- _WHAT TO PRODUCE_: Each line below that carries the string "follows" must appear in the answer.

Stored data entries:
------
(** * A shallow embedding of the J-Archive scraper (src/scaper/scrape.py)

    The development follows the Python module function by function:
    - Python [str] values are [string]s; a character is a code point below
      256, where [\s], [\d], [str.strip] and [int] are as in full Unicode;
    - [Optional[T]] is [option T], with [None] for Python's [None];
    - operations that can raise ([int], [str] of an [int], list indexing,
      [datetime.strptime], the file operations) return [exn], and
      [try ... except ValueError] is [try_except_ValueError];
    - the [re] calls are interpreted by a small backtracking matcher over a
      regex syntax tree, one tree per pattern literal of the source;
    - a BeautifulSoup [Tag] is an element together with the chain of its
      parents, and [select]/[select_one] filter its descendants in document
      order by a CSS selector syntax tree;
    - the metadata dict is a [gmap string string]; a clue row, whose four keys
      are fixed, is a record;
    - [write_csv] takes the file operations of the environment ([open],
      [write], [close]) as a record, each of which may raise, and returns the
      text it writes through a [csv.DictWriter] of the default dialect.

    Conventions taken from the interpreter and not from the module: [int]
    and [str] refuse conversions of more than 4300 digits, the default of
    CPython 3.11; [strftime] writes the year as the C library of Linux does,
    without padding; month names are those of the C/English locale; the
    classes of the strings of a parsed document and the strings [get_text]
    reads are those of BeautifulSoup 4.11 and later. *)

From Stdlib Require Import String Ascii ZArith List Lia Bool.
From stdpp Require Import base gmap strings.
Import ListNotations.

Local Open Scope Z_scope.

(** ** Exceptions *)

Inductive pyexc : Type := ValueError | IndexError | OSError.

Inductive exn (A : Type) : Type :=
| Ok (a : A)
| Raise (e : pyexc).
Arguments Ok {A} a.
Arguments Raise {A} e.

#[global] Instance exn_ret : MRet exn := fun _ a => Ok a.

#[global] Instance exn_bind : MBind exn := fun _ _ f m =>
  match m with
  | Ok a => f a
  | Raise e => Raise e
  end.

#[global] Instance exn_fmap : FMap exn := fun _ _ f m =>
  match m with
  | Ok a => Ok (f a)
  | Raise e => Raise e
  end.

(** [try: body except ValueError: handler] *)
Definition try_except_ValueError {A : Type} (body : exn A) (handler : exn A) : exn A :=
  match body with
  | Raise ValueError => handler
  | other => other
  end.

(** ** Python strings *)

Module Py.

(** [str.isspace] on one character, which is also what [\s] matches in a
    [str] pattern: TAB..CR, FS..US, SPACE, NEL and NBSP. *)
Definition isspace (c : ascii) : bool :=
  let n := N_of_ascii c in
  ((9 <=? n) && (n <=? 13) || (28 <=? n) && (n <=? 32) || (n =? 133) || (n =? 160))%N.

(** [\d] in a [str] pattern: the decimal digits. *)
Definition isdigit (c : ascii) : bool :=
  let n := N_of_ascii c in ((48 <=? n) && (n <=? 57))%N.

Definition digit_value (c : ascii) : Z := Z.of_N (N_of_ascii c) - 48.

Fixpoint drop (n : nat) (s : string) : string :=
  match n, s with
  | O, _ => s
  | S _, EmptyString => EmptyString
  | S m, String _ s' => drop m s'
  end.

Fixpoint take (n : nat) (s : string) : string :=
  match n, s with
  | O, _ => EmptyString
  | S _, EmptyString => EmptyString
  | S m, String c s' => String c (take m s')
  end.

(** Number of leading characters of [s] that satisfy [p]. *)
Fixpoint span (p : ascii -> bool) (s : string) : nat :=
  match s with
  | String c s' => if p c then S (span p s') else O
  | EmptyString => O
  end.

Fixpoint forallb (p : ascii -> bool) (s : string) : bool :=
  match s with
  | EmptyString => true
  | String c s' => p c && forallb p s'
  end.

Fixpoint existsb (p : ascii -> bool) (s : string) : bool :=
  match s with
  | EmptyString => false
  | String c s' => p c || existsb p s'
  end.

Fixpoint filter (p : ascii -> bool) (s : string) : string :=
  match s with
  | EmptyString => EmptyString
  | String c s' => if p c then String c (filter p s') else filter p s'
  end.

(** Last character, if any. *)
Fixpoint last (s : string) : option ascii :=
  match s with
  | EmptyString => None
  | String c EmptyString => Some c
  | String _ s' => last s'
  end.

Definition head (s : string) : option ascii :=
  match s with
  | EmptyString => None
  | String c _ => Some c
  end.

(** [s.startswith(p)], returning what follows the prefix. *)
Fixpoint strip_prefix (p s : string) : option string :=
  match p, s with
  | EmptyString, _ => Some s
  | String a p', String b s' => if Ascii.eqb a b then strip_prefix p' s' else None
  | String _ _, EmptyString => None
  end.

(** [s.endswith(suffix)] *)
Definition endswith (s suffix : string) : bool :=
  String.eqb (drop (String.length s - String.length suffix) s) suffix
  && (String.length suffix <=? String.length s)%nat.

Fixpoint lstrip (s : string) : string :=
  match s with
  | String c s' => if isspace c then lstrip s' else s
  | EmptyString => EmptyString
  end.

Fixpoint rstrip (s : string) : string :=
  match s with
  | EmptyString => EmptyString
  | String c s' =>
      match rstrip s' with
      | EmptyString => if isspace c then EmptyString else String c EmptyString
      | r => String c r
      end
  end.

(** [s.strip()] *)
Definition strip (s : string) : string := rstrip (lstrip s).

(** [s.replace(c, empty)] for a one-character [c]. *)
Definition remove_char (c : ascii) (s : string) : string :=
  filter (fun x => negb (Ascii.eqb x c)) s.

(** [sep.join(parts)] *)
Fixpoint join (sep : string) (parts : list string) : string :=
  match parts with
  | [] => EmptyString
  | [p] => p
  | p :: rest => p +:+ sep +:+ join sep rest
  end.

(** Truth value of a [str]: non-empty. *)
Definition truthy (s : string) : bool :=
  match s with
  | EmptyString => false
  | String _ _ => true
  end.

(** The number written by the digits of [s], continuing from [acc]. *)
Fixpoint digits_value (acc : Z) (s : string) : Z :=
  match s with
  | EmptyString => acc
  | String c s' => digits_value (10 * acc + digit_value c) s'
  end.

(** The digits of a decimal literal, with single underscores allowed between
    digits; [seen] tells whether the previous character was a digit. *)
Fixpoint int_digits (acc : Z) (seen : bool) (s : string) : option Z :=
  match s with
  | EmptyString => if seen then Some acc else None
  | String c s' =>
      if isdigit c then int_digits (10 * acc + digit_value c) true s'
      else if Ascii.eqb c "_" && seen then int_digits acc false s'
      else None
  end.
------
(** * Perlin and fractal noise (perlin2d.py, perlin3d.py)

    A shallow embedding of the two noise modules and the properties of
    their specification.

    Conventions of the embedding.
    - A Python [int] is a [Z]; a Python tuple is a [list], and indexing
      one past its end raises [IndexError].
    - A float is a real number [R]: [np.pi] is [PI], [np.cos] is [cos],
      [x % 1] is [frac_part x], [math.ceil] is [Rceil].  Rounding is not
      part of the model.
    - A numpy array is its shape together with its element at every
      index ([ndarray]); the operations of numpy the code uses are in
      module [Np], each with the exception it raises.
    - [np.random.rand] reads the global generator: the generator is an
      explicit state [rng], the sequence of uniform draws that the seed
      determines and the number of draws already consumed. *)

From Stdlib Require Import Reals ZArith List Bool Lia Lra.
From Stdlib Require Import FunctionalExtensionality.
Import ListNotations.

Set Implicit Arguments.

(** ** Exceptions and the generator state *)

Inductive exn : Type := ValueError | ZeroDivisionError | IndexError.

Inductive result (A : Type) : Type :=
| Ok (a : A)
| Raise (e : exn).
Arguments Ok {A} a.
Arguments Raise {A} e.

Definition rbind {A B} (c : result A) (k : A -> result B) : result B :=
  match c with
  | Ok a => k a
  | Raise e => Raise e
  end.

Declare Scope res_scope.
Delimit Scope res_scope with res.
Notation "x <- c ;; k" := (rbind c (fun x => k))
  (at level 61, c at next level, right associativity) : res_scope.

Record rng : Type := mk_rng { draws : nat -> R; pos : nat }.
------
- _PROBLEM SOLUTION_:
    The development follows the Python module function by function:
(** [s.startswith(p)], returning what follows the prefix. *)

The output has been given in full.